Last War: Survival Game is a multiplayer mobile strategy game developed by First Fun and later published by FUNFLY PTE. LTD, released in August 2023. The game sets in a post-apocalyptic zombie setting, featuring base building, hero recruitment, and resource management.

The game achieved over $2 billion in lifetime revenue by February 2025 and become one of the top five highest-grossing mobile games of 2024. However, the game was also controversial for its refund policy.

== Development ==
Last War: Survival Game was originally developed by First Fun HK LTD

Development and publishing responsibilities were later transferred to FUNFLY PTE. LTD., a Singapore-based company incorporated in February 2024.

The development team also developed Top War: Battle Game, which generated approximately $1.1 billion in lifetime revenue. Tencent maintains an investment stake of approximately 10.71% in the original development company, Beijing Yuanqu Entertainment Co., Ltd.

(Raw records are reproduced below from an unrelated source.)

(* ===== verification/Replica.v ===== *)
(** * Replaying the log

    A consumer keeps a copy of the user tables and applies the changes it reads; a
    [TableReset] replaces a table by its snapshot.  [in_sync db L a copy]: replaying
    every change after [a] on [copy] gives the tables of [db].  The pruning of the log
    keeps that, as long as it keeps the changes after [a]. *)
From S2P Require Import Prelude Order Redb Memory JournalCodec Fields Eval Tx LastWrite IdContract Unique UniqueSpec JournalBlob Journal JournalSpec JournalOps Repository.
Local Open Scope N_scope.

(** Rows of the tables a copy holds. *)
Definition Store : Type := str → str → option bytes.

Definition replay1 (image S : Store) (e : ChangeKind) : Store :=
  λ t k, match e with
         | Upsert t' k' v => if decide (t' = t ∧ k' = k) then Some v else S t k
         | Delete t' k' => if decide (t' = t ∧ k' = k) then None else S t k
         | TableReset t' s => if decide (t' = t) then image s k else S t k
         | _ => S t k
         end.
Definition replay (image : Store) (es : list ChangeKind) (S : Store) : Store := fold_left (replay1 image) es S.

Lemma replay_app image es1 es2 S : replay image (es1 ++ es2) S = replay image es2 (replay image es1 S).
Proof. apply fold_left_app. Qed.

(** A row depends on the row it started from and on the snapshots named. *)
Lemma replay_ext image image' es : ∀ S S' t k, S t k = S' t k →
  (∀ s t', TableReset t' s ∈ es → ∀ k, image s k = image' s k) → replay image es S t k = replay image' es S' t k.
Proof.
  induction es as [|e es IH]; intros S S' t k HS Hi; simpl; [done|].
  apply IH; [|intros; eapply Hi; by right].
  destruct e as [? ? ?|? ?|t' s| |]; simpl; try (by rewrite HS). case_decide; [|done]. eapply Hi. by left.
Qed.

(** What a row may have become. *)
Lemma replay_source image es : ∀ S t k,
  (replay image es S t k = S t k) ∨ (∃ v, Upsert t k v ∈ es ∧ replay image es S t k = Some v) ∨
  (Delete t k ∈ es ∧ replay image es S t k = None) ∨ ∃ s, TableReset t s ∈ es ∧ replay image es S t k = image s k.
Proof.
  induction es as [|e es IH] using rev_ind; intros S t k; [by left|].
  rewrite replay_app. cbn [replay fold_left]. fold (replay image es S).
  assert (Hold : replay image es S t k = S t k ∨ (∃ v, Upsert t k v ∈ es ++ [e] ∧ replay image es S t k = Some v) ∨
    (Delete t k ∈ es ++ [e] ∧ replay image es S t k = None) ∨
    ∃ s, TableReset t s ∈ es ++ [e] ∧ replay image es S t k = image s k).
  { destruct (IH S t k) as [?|[(v & ? & ?)|[[? ?]|(s & ? & ?)]]]; [by left|right; left|right; right; left|right; right; right].
    - exists v. rewrite elem_of_app. auto.
    - rewrite elem_of_app. auto.
    - exists s. rewrite elem_of_app. auto. }
  assert (Hlast : ∀ x : ChangeKind, x = e → x ∈ es ++ [e]) by (intros x ->; apply elem_of_app; right; left).
  destruct e as [t' k' v|t' k'|t' s|? ? ? ?|? ? ? ?]; cbn [replay1]; try exact Hold; case_decide as Hd; try exact Hold.
  - destruct Hd as [-> ->]. right. left. exists v. auto.
  - destruct Hd as [-> ->]. right. right. left. auto.
  - subst t'. right. right. right. exists s. auto.
Qed.

(** ** Names of snapshots *)

Definition user_table (t : str) : Prop := starts_with t (lit "__") = false.

Lemma snapshot_reserved g x : starts_with (snapshot_name g ++ x) (lit "__") = true.
Proof. done. Qed.
Lemma snapshot_name_reserved g : starts_with (snapshot_name g) (lit "__") = true.
Proof. done. Qed.

Lemma snapshot_name_inj g g' : snapshot_name g = snapshot_name g' → g = g'.
Proof. unfold snapshot_name. intros E%app_inv_head. by apply dec_inj. Qed.

Lemma snapshot_blobs_ne g g' : snapshot_name g ≠ snapshot_blobs (snapshot_name g').
Proof.
  unfold snapshot_name, snapshot_blobs. rewrite <-app_assoc. intros E%app_inv_head.
  pose proof (dec_all_digits g) as Hd. rewrite E in Hd. apply Forall_app in Hd as [_ Hd].
  apply Forall_cons in Hd as [Hd _]. done.
Qed.

Lemma user_not_snapshot t g : user_table t → t ≠ snapshot_name g.
Proof. unfold user_table. intros Ht ->. by rewrite snapshot_name_reserved in Ht. Qed.
Lemma user_not_blobs t g : user_table t → t ≠ snapshot_blobs (snapshot_name g).
Proof. unfold user_table, snapshot_blobs. intros Ht ->. by rewrite snapshot_reserved in Ht. Qed.

(** The snapshots of a list of changes have distinct generations in a range, oldest first. *)
Definition snaps_in (lo hi : N) (cs : list ChangeKind) : Prop :=
  ∃ gs, omap snapshot_of cs = snapshot_name <$> gs ∧ StronglySorted N.lt gs ∧ Forall (λ g, lo < g <= hi) gs.

Lemma snaps_in_nil lo hi : snaps_in lo hi [].
Proof. exists []. split_and!; [done|constructor|constructor]. Qed.

Lemma snaps_in_app lo mid hi cs1 cs2 : lo <= mid → mid <= hi →
  snaps_in lo mid cs1 → snaps_in mid hi cs2 → snaps_in lo hi (cs1 ++ cs2).
Proof.
  intros ? ? (g1 & E1 & S1 & F1) (g2 & E2 & S2 & F2). exists (g1 ++ g2).
  rewrite omap_app, E1, E2, fmap_app. rewrite Forall_forall in F1, F2. split_and!; [done| |].
  - clear E1 E2. induction S1 as [|g g1 S1 IH Hg]; simpl; [done|]. constructor.
    + apply IH. intros x Hx. apply F1. by right.
    + apply Forall_app. split; [done|]. apply Forall_forall. intros x Hx. specialize (F2 x Hx).
      specialize (F1 g ltac:(by left)). lia.
  - apply Forall_app. rewrite !Forall_forall. split; intros x Hx; [specialize (F1 x Hx)|specialize (F2 x Hx)]; lia.
Qed.

Lemma snaps_in_suffix lo hi cs n : snaps_in lo hi cs → snaps_in lo hi (drop n cs).
Proof.
  revert n. induction cs as [|c cs IH]; intros [|n] Hs; try done. simpl. apply IH.
  destruct Hs as (gs & E & S & F). simpl in E. destruct (snapshot_of c).
  - destruct gs as [|g gs]; [done|]. injection E as _ E. exists gs. inversion S; inversion F; subst. done.
  - by exists gs.
Qed.

Lemma snaps_in_elem lo hi cs t s : snaps_in lo hi cs → TableReset t s ∈ cs →
  ∃ g, s = snapshot_name g ∧ lo < g <= hi.
Proof.
  intros (gs & E & _ & F) Hin.
  assert (s ∈ omap snapshot_of cs) as Hs by (apply list_elem_of_omap; by eexists).
  rewrite E in Hs. apply list_elem_of_fmap in Hs as (g & -> & Hg). rewrite Forall_forall in F. eauto.
Qed.

(** Two rows of the log never share a snapshot. *)
Lemma snaps_in_split lo hi cs n t s t' s' : snaps_in lo hi cs →
  TableReset t s ∈ take n cs → TableReset t' s' ∈ drop n cs → s ≠ s' ∧ s' ≠ s ++ lit "_blobs".
Proof.
  rewrite <-(take_drop n cs) at 1. intros (gs & E & S & _) H1 H2.
  rewrite omap_app in E. symmetry in E. apply fmap_app_inv in E as (g1 & g2 & E1 & E2 & ->).
  assert (Ht : s ∈ snapshot_name <$> g1) by (rewrite <-E1; apply list_elem_of_omap; by eexists).
  assert (Hd : s' ∈ snapshot_name <$> g2) by (rewrite <-E2; apply list_elem_of_omap; by eexists).
  apply list_elem_of_fmap in Ht as (a & -> & Ha), Hd as (b & -> & Hb).
  split; [|apply snapshot_blobs_ne]. intros ->%snapshot_name_inj.
  clear -S Ha Hb. induction g1 as [|g g1 IH]; [by apply elem_of_nil in Ha|]. simpl in S.
  apply StronglySorted_inv in S as [S F]. rewrite Forall_app in F. destruct F as [_ F].
  apply elem_of_cons in Ha as [->|Ha]; [|by apply IH]. rewrite Forall_forall in F. specialize (F _ Hb). lia.
Qed.

Section replica.
Context `{Redb, Allocator, TextLib}
  {SPair : Serde (str * str)} {SIdx : Serde (str * N)} {SKeys : Serde (list bytes)}
  {SDefs : Serde (list Unique)} {SPath : Serde Path} {SRef : Serde BlobRef} {SCons : Serde Consumer}.

Definition store_of (db : Tx) : Store := λ t k, t_get (rows db t) k.

(** The changes after [a] that the log retains. *)
Definition after_changes (L : Log) (a : N) : list ChangeKind :=
  drop (N.to_nat (a + 1 - l_floor L)) (l_changes L).

Definition in_sync (db : Tx) (L : Log) (a : N) (copy : Store) : Prop :=
  ∀ t k, user_table t → store_of db t k = replay (store_of db) (after_changes L a) copy t k.

(** The generation counter is above every snapshot; names above it are unused. *)
Record snaps_ok (db : Tx) (cs : list ChangeKind) (G : N) : Prop := {
  n_number : has_number db (lit "reset_generation") G;
  n_fresh : ∀ g k, G < g → store_of db (snapshot_name g) k = None;
  n_snaps : snaps_in 0 G cs;
}.

(** ** Pruning *)

(** The log lost [n] changes at its start. *)
Definition drops (L L' : Log) : Prop :=
  l_floor L <= l_floor L' ∧ l_changes L' = drop (N.to_nat (l_floor L' - l_floor L)) (l_changes L).

Lemma repr_row db L k row : repr db L → t_get (CHANGES db) k = Some row ↔
  l_floor L <= k ∧ row_bytes <$> l_changes L !! N.to_nat (k - l_floor L) = Some row.
Proof.
  intros R. rewrite t_get_iter, (r_rows _ _ R). split.
  - intros (? & c & Hc & ->)%rows_from_elem. split; [lia|]. by rewrite Hc.
  - intros [Hk (c & Hc & ->)%fmap_Some]. generalize dependent (l_floor L). intros n Hn.
    generalize dependent (l_changes L). intros cs. revert n Hn.
    induction cs as [|c' cs IH]; intros n Hn Hc; simpl; [done|].
    destruct (N.to_nat (k - n)) as [|j] eqn:Ej.
    + injection Hc as ->. replace n with k by lia. left.
    + simpl in Hc. right. apply IH; [lia|]. by replace (N.to_nat (k - (n + 1))) with j by lia.
Qed.

Lemma row_snapshot_of c s : change_ok c → row_snapshot (row_bytes c) = Ok (Some s) → snapshot_of c = Some s.
Proof.
  intros (Hwf & Hfit & _) E. unfold row_snapshot in E.
  destruct (negb _); [done|]. case_bool_decide; [|done].
  destruct (decode_row_bytes c Hwf Hfit) as [Hd|[n Hd]]; rewrite Hd in E; simpl in E; [|done].
  injection E as E. by destruct c.
Qed.

(** Pruning leaves the snapshots of the changes it keeps. *)
Lemma sweep_keeps db L db' L' G t s : repr db L → repr db' L' → snaps_in 0 G (l_changes L) →
  drops L L' → sweep db db' → TableReset t s ∈ l_changes L' → rows db' s = rows db s.
Proof.
  intros R R' Hsn [Hf Hd] W Hin. destruct (s_rows _ _ W s) as [E|(k & row & Hk & Hk' & s0 & Hs0 & Hname)]; [done|].
  exfalso. apply (repr_row _ _ _ _ R) in Hk as [Hfk (c & Hc & ->)%fmap_Some].
  apply row_snapshot_of in Hs0; [|by eapply (Forall_lookup_1 _ _ _ _ (r_changes _ _ R))].
  assert (Hlt : k < l_floor L').
  { destruct (N.ltb_spec k (l_floor L')) as [?|Hge]; [done|]. exfalso.
    assert (t_get (CHANGES db') k = Some (row_bytes c)) as Hc'; [|congruence].
    apply (repr_row _ _ _ _ R'). split; [done|]. rewrite Hd, lookup_drop.
    replace (N.to_nat (l_floor L' - l_floor L) + N.to_nat (k - l_floor L'))%nat
      with (N.to_nat (k - l_floor L)) by lia. by rewrite Hc. }
  destruct c as [|  |t0 s1| |]; simpl in Hs0; try done. injection Hs0 as ->.
  rewrite Hd in Hin. destruct (snaps_in_split 0 G _ (N.to_nat (l_floor L' - l_floor L)) t0 s0 t s Hsn) as [? ?]; [|done|].
  - apply list_elem_of_lookup. exists (N.to_nat (k - l_floor L)). rewrite lookup_take_lt by lia. done.
  - destruct Hname as [->| ->]; done.
Qed.

(** A pruned name only loses its rows. *)
Lemma repr_names db L k row name : repr db L → t_get (CHANGES db) k = Some row → names_table row name →
  ∃ t s, TableReset t s ∈ l_changes L ∧ (name = s ∨ name = s ++ lit "_blobs").
Proof.
  intros R Hk (s & Hs & Hn). apply (repr_row _ _ _ _ R) in Hk as [_ (c & Hc & ->)%fmap_Some].
  apply row_snapshot_of in Hs; [|by eapply (Forall_lookup_1 _ _ _ _ (r_changes _ _ R))].
  destruct c as [| |t0 s0| |]; simpl in Hs; try done. injection Hs as ->.
  exists t0, s. split; [|done]. apply list_elem_of_lookup. eauto.
Qed.

Lemma sweep_snaps db L db' L' G : repr db L → snaps_ok db (l_changes L) G → sweep db db' →
  (∃ n, l_changes L' = drop n (l_changes L)) → snaps_ok db' (l_changes L') G.
Proof.
  intros R [Hg Hfr Hsn] W [n Hn]. constructor.
  - unfold has_number in *. by rewrite (s_reset _ _ W).
  - intros g k Hlt. destruct (s_rows _ _ W (snapshot_name g)) as [E|(k0 & row & Hk & _ & Hnm)].
    + unfold store_of. rewrite E. by apply Hfr.
    + exfalso. destruct (repr_names _ _ _ _ _ R Hk Hnm) as (t & s & Hin & Hs).
      destruct (snaps_in_elem _ _ _ _ _ Hsn Hin) as (g' & -> & ?). destruct Hs as [->%snapshot_name_inj|Hs]; [lia|].
      by apply snapshot_blobs_ne in Hs.
  - rewrite Hn. by apply snaps_in_suffix.
Qed.

(** User tables are never pruned. *)
Lemma sweep_user db L db' G t : repr db L → snaps_in 0 G (l_changes L) → sweep db db' →
  user_table t → rows db' t = rows db t.
Proof.
  intros R Hsn W Ht. destruct (s_rows _ _ W t) as [E|(k0 & row & Hk & _ & Hnm)]; [done|]. exfalso.
  destruct (repr_names _ _ _ _ _ R Hk Hnm) as (t' & s & Hin & Hs).
  destruct (snaps_in_elem _ _ _ _ _ Hsn Hin) as (g' & -> & _). destruct Hs as [->| ->].
  - by apply (user_not_snapshot _ g') in Ht.
  - by apply (user_not_blobs _ g') in Ht.
Qed.

Lemma drops_after L L' a : drops L L' → l_floor L' <= a + 1 → after_changes L' a = after_changes L a.
Proof.
  intros [Hf Hd] Ha. unfold after_changes. rewrite Hd, drop_drop. f_equal. lia.
Qed.

Lemma sweep_sync db L db' L' G a copy : repr db L → repr db' L' → snaps_in 0 G (l_changes L) → drops L L' →
  sweep db db' → l_floor L' <= a + 1 → in_sync db L a copy → in_sync db' L' a copy.
Proof.
  intros R R' Hsn Hd W Ha Hs t k Ht. unfold store_of at 1. rewrite (sweep_user _ _ _ _ _ R Hsn W Ht).
  transitivity (replay (store_of db) (after_changes L a) copy t k); [by apply Hs|].
  rewrite <-(drops_after _ _ _ Hd Ha). apply replay_ext; [done|].
  intros s t' Hin k'. unfold store_of. erewrite (sweep_keeps db L db' L' G t' s); try done.
  unfold after_changes in Hin. apply list_elem_of_lookup in Hin as [i Hi]. rewrite lookup_drop in Hi.
  by eapply list_elem_of_lookup_2.
Qed.

(** A log that continues without new rows only dropped some. *)
Lemma continues_drops db L db' L' : repr db L → repr db' L' → sweep db db' → continues L L' →
  (∃ n, l_changes L' = drop n (l_changes L)) ∧ (l_floor L' <= l_head L + 1 → drops L L').
Proof.
  intros R R' W [Cf _ _ (es & Cb & Cc)]. pose proof (r_low _ _ R) as Hlo.
  assert (Hold : ∀ i c, l_changes L' !! i = Some c → (N.to_nat (l_floor L' - l_floor L) + i < length (l_changes L))%nat).
  { intros i c Hc. assert (t_get (CHANGES db') (l_floor L' + N.of_nat i) = Some (row_bytes c)) as Hk.
    { apply (repr_row _ _ _ _ R'). split; [lia|].
      replace (N.to_nat (l_floor L' + N.of_nat i - l_floor L')) with i by lia. by rewrite Hc. }
    apply (s_sub _ _ W), (repr_row _ _ _ _ R) in Hk as [_ (c' & Hc' & _)%fmap_Some].
    apply lookup_lt_Some in Hc'. lia. }
  destruct (decide (length (l_changes L) < N.to_nat (l_floor L' - l_floor L))%nat) as [Hgap|Hgap].
  - assert (l_changes L' = []) as ->.
    { destruct (l_changes L') as [|c cs] eqn:E; [done|]. specialize (Hold 0%nat c eq_refl). lia. }
    split; [exists (length (l_changes L)); by rewrite drop_all|]. unfold l_head, len. lia.
  - rewrite drop_app_le in Cc by lia.
    assert (es = []) as ->.
    { destruct es as [|e es]; [done|]. exfalso.
      specialize (Hold (length (drop (N.to_nat (l_floor L' - l_floor L)) (l_changes L))) e).
      rewrite Cc, lookup_app_r, Nat.sub_diag in Hold by lia. specialize (Hold eq_refl). rewrite length_drop in Hold. lia. }
    rewrite app_nil_r in Cc. split; [eauto|]. by split.
Qed.
End replica.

== Servers, community, and alliances ==
The social ecosystem of Last War: Survival is driven by player-led alliances.

== Commercial performance ==
Last War: Survival Game started with $287,000 in revenue during its August 2023 launch month but experienced explosive growth throughout 2024. The game's monthly revenue increased from $30 million in January 2024 to $138 million by December 2024, representing a 360% growth rate.

== Marketing strategy ==
Last War: Survival Game partnered with actor Antony Starr for a major Q4 2024 campaign that directly addressed the "misleading ads" controversy with the tagline "It's called Last War. It's going viral because the developers made a real game based off the fake game in the ads." The campaign generated over 12.5 million downloads and propelled the game to #1 most downloaded in the US.